═══ DATASET
Lemma for_lines_app l1 :
  forall l2 lineNumber currentIndex links,
    for_lines (l1 ++ l2) lineNumber currentIndex links
    = for_lines l2 (lineNumber + length l1)
        (currentIndex
         + list_sum (List.map (fun ln => length ln + 1) l1))
        (for_lines l1 lineNumber currentIndex links).
Proof.
  induction l1 as [|ln l1 IH]; intros l2 n c links; simpl.
  - rewrite !Nat.add_0_r; reflexivity.
  - rewrite IH; f_equal; lia.
Qed.

Lemma split_lines_app a b :
  split_lines (a ++ LF :: b) = split_lines a ++ split_lines b.
Proof.
  induction a as [|c a IH]; [reflexivity|].
  cbn [app split_lines].
  - rewrite IH; destruct (N.eqb c LF); [reflexivity|].
    pose proof (split_lines_not_nil a).
    destruct (split_lines a); [congruence | reflexivity].
Qed.

Lemma split_lines_length a : length (split_lines a) = count_LF a + 1.
Proof.
  induction a as [|c a IH]; [reflexivity|].
  rewrite count_LF_cons; cbn [split_lines]; rewrite (N.eqb_sym c LF).
  destruct (N.eqb LF c); simpl; [rewrite IH; reflexivity|].
  pose proof (split_lines_not_nil a).
  destruct (split_lines a); [congruence | exact IH].
Qed.

Lemma split_lines_total a :
  list_sum (List.map (fun ln => length ln + 1) (split_lines a)) = length a + 1.
Proof.
  induction a as [|c a IH]; [reflexivity|]; cbn [split_lines].
  destruct (N.eqb c LF); simpl; [rewrite IH; lia|].
  pose proof (split_lines_not_nil a).
  destruct (split_lines a); [congruence|]; simpl in *; lia.
Qed.

End LineFacts.

(** Lines are parsed one by one: the links of a text followed by a newline
    and more text are the links of the text, then those of the rest, moved
    down by the length of the text plus 1 and by its number of lines. *)
Theorem extractWikiLinks_newline (a b : jsstring) :
  extractWikiLinks (a ++ LF :: b)
  = extractWikiLinks a
      ++ List.map (shift_link (length a + 1) (count_LF a + 1))
                  (extractWikiLinks b).
Proof.
  unfold extractWikiLinks.
  rewrite split_lines_app, for_lines_app, for_lines_acc.
  rewrite split_lines_length, split_lines_total; simpl.
  f_equal; apply for_lines_shift.
Qed.

Section DailyFacts.

Lemma date_path_match_here s d :
  date_path_here s = Some d -> date_path_match s = Some d.
Proof.
  intros Hd; destruct s as [|c s]; [cbv in Hd; discriminate|].
  cbn [date_path_match]; rewrite Hd; reflexivity.
Qed.

Lemma date_path_here_date year month day :
  length year = 4 -> length month = 2 -> length day = 2 ->
  forallb isDigit year = true -> forallb isDigit month = true ->
  forallb isDigit day = true ->
  date_path_here (year ++ 47%N :: month ++ 47%N :: day ++ lit ".md")
  = Some (year, month, day).
Proof.
  intros Ly Lm Ld Hy Hm Hd; unfold date_path_here.
  rewrite (digits_app _ _ Ly Hy); cbv beta iota.
  rewrite separator_here; cbv beta iota.
  rewrite (digits_app _ _ Lm Hm); cbv beta iota.
  rewrite separator_here; cbv beta iota.
  rewrite (digits_app _ _ Ld Hd); reflexivity.
Qed.

Lemma digit_not_slash c : isDigit c = true -> N.eqb 47 c = false.
Proof.
  intros Hc; destruct (N.eqb_spec 47 c) as [<-|]; [discriminate | reflexivity].
Qed.

Lemma digit_not_d c : isDigit c = true -> N.eqb 100 c = false.
Proof.
  intros Hc; destruct (N.eqb_spec 100 c) as [<-|]; [discriminate | reflexivity].
Qed.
══════
- **REQUIREMENT**
Copy the data above in full, character for character.

- **TASK ANSWER**
Lemma for_lines_app l1 :
  forall l2 lineNumber currentIndex links,
    for_lines (l1 ++ l2) lineNumber currentIndex links
    = for_lines l2 (lineNumber + length l1)
        (currentIndex
         + list_sum (List.map (fun ln => length ln + 1) l1))
        (for_lines l1 lineNumber currentIndex links).
Proof.
  induction l1 as [|ln l1 IH]; intros l2 n c links; simpl.
  - rewrite !Nat.add_0_r; reflexivity.
  - rewrite IH; f_equal; lia.
Qed.

Lemma split_lines_app a b :
  split_lines (a ++ LF :: b) = split_lines a ++ split_lines b.
Proof.
  induction a as [|c a IH]; [reflexivity|].
  cbn [app split_lines].
  - rewrite IH; destruct (N.eqb c LF); [reflexivity|].
    pose proof (split_lines_not_nil a).
    destruct (split_lines a); [congruence | reflexivity].
Qed.

Lemma split_lines_length a : length (split_lines a) = count_LF a + 1.
Proof.
  induction a as [|c a IH]; [reflexivity|].
  rewrite count_LF_cons; cbn [split_lines]; rewrite (N.eqb_sym c LF).
  destruct (N.eqb LF c); simpl; [rewrite IH; reflexivity|].
  pose proof (split_lines_not_nil a).
  destruct (split_lines a); [congruence | exact IH].
Qed.

Lemma split_lines_total a :
  list_sum (List.map (fun ln => length ln + 1) (split_lines a)) = length a + 1.
Proof.
  induction a as [|c a IH]; [reflexivity|]; cbn [split_lines].
  destruct (N.eqb c LF); simpl; [rewrite IH; lia|].
  pose proof (split_lines_not_nil a).
  destruct (split_lines a); [congruence|]; simpl in *; lia.
Qed.

End LineFacts.

(** Lines are parsed one by one: the links of a text followed by a newline
    and more text are the links of the text, then those of the rest, moved
    down by the length of the text plus 1 and by its number of lines. *)
Theorem extractWikiLinks_newline (a b : jsstring) :
  extractWikiLinks (a ++ LF :: b)
  = extractWikiLinks a
      ++ List.map (shift_link (length a + 1) (count_LF a + 1))
                  (extractWikiLinks b).
Proof.
  unfold extractWikiLinks.
  rewrite split_lines_app, for_lines_app, for_lines_acc.
  rewrite split_lines_length, split_lines_total; simpl.
  f_equal; apply for_lines_shift.
Qed.

Section DailyFacts.

Lemma date_path_match_here s d :
  date_path_here s = Some d -> date_path_match s = Some d.
Proof.
  intros Hd; destruct s as [|c s]; [cbv in Hd; discriminate|].
  cbn [date_path_match]; rewrite Hd; reflexivity.
Qed.

Lemma date_path_here_date year month day :
  length year = 4 -> length month = 2 -> length day = 2 ->
  forallb isDigit year = true -> forallb isDigit month = true ->
  forallb isDigit day = true ->
  date_path_here (year ++ 47%N :: month ++ 47%N :: day ++ lit ".md")
  = Some (year, month, day).
Proof.
  intros Ly Lm Ld Hy Hm Hd; unfold date_path_here.
  rewrite (digits_app _ _ Ly Hy); cbv beta iota.
  rewrite separator_here; cbv beta iota.
  rewrite (digits_app _ _ Lm Hm); cbv beta iota.
  rewrite separator_here; cbv beta iota.
  rewrite (digits_app _ _ Ld Hd); reflexivity.
Qed.

Lemma digit_not_slash c : isDigit c = true -> N.eqb 47 c = false.
Proof.
  intros Hc; destruct (N.eqb_spec 47 c) as [<-|]; [discriminate | reflexivity].
Qed.

Lemma digit_not_d c : isDigit c = true -> N.eqb 100 c = false.
Proof.
  intros Hc; destruct (N.eqb_spec 100 c) as [<-|]; [discriminate | reflexivity].
Qed.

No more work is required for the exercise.